**REQUIRED ACTION:** Across the entries below, please work out how many lines contain the string "split" and give only the number.

**INPUT DATA:**
(** One turn of the outer loop: nothing dequeued beyond its command,
    the locals as [resolve] left them, the thread gone only with the
    exit flag set, and still playing only because the playback loop
    is. *)
Lemma iteration_frame (fuel : nat) (drv : driver) (st : player) (c : command)
    (w : world) t s :
  iteration fuel drv st c w = (t, s) ->
  gets t = []
  /\ match s with
     | Continue st' w' =>
         st' = after st c /\ pending w' = pending w
         /\ (List.length (arrivals w') <= List.length (arrivals w))%nat
     | ThreadExit => do_exit (after st c) = true
     | Spinning st' w' =>
         st' = after st c /\ pending w' = pending w
         /\ exists d bits r,
              snd (playback fuel drv (do_exit (after st c)) d bits r w) = OutOfFuel
     end.
Proof.
  unfold iteration, after.
  destruct (resolve st c) as [st1 res]. cbn [fst].
  destruct res as [m| |d bits r].
  - intros [= <- <-]. repeat split. lia.
  - intros [= <- <-]. repeat split. lia.
  - destruct (playback fuel drv (do_exit st1) d bits r w) as [[t1 w1] o] eqn:E.
    destruct (playback_frame drv _ d bits _ _ _ _ _ _ E) as [Hg [Hp [Ha Hx]]].
    destruct o; cbn [finish]; intros [= <- <-].
    + repeat split; assumption.
    + repeat split; assumption.
    + split; [exact Hg | exact (Hx eq_refl)].
    + rewrite gets_app, Hg. repeat split; assumption.
    + split; [exact Hg|]. split; [reflexivity|]. split; [exact Hp|].
      exists d, bits, r. rewrite E. reflexivity.
Qed.

(** *** A pushed command is always reached *)

Lemma pending_queue_nil (w : world) :
  pending w <> [] -> queue (absorb w) = [] ->
  (S (List.length (arrivals (absorb w))) <= List.length (arrivals w))%nat.
Proof.
  unfold pending, absorb; cbn. intros Hp Hq.
  apply app_eq_nil in Hq. destruct Hq as [Hq Hb].
  destruct (arrivals w) as [|b arr]; cbn in *.
  - exfalso. apply Hp. rewrite Hq. reflexivity.
  - lia.
Qed.

Lemma is_nil_true {A : Type} (l : list A) : is_nil l = true -> l = [].
Proof. destruct l; [reflexivity | discriminate]. Qed.

(** With a command queued or still to arrive, the playback loop is
    left within one pass more than there are batches to come. *)
Lemma playback_leaves (drv : driver) (ex : bool) (d : delay) (bits : list ascii) :
  forall (fuel : nat) (r : Z) (w : world),
    pending w <> [] -> (List.length (arrivals w) < fuel)%nat ->
    snd (playback fuel drv ex d bits r w) <> OutOfFuel.
Proof.
  induction fuel as [|fuel IH]; intros r w Hp Hf; [lia|].
  rewrite playback_S. unfold queue_empty.
  destruct (is_nil (queue (absorb w))) eqn:Hnil; cbn [negb]; [|discriminate].
  apply is_nil_true in Hnil.
  pose proof (pending_queue_nil w Hp Hnil) as Hlen.
  destruct (play_bits drv d bits (absorb w)) as [[t1 w2] e] eqn:E1.
  destruct (play_bits_frame drv d bits _ _ _ _ E1) as [_ [Hp1 Ha1]].
  rewrite pending_absorb in Hp1.
  destruct e; [|discriminate].
  destruct ex; [discriminate|].
  assert (Hrec : forall r',
             snd (let '(t', w3, o) := playback fuel drv false d bits r' w2 in
                  (Poll true :: t1 ++ t', w3, o)) <> OutOfFuel).
  { intros r'. specialize (IH r' w2).
    destruct (playback fuel drv false d bits r' w2) as [[t2 w3] o2].
    cbn [snd] in *. apply IH; [congruence | lia]. }
  destruct (0 <? r).
  - destruct (r - 1 =? 0); [discriminate | apply Hrec].
  - apply Hrec.
Qed.

(** The thread, given budget for every command and batch. *)
Lemma blinky_reaches_all (drv : driver) :
  forall (fuel : nat) (st : player) (w : world),
    (List.length (pending w) + List.length (arrivals w) < fuel)%nat ->
    snd (blinky fuel drv st w) = Terminated
    \/ (gets (fst (blinky fuel drv st w)) = pending w
        /\ forall st' w', snd (blinky fuel drv st w) = Running st' w' ->
             pending w' = []).
Proof.
  induction fuel as [|fuel IH]; intros st w Hf; [lia|].
  cbn [blinky]. destruct (queue_get w) as [[c w1]|] eqn:Eg.
  2:{ right. cbn. split; [symmetry; apply queue_get_none; exact Eg|].
      intros st' w'. discriminate. }
  destruct (queue_get_pending w c w1 Eg) as [Hp Ha].
  assert (Hlen : List.length (pending w) = S (List.length (pending w1))).
  { rewrite Hp. reflexivity. }
  destruct (iteration fuel drv st c w1) as [t s] eqn:Ei.
  destruct (iteration_frame fuel drv st c w1 t s Ei) as [Hg Hs].
  destruct s as [st' w2| |st' w2].
  - destruct Hs as [_ [Hp2 Ha2]].
    specialize (IH st' w2).
    destruct (blinky fuel drv st' w2) as [t' f]. cbn [fst snd] in *.
    destruct IH as [IH | [IH1 IH2]]; [rewrite Hp2; lia | left; exact IH |].
    right. split; [|exact IH2].
    cbn [gets]. rewrite gets_app, Hg, Hp, <- Hp2, IH1. reflexivity.
  - left. reflexivity.
  - right. destruct Hs as [_ [Hp2 [d [bits [r Hout]]]]].
    assert (Hnil : pending w1 = []).
    { destruct (pending w1) as [|c1 rest] eqn:Hpw; [reflexivity|].
      exfalso. revert Hout. apply playback_leaves; [rewrite Hpw; discriminate | lia]. }
    cbn [fst snd gets]. rewrite Hg, Hp, Hnil. split; [reflexivity|].
    intros st0 w0 [= _ <-]. congruence.
Qed.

**ANSWER TO THIS TASK:** 10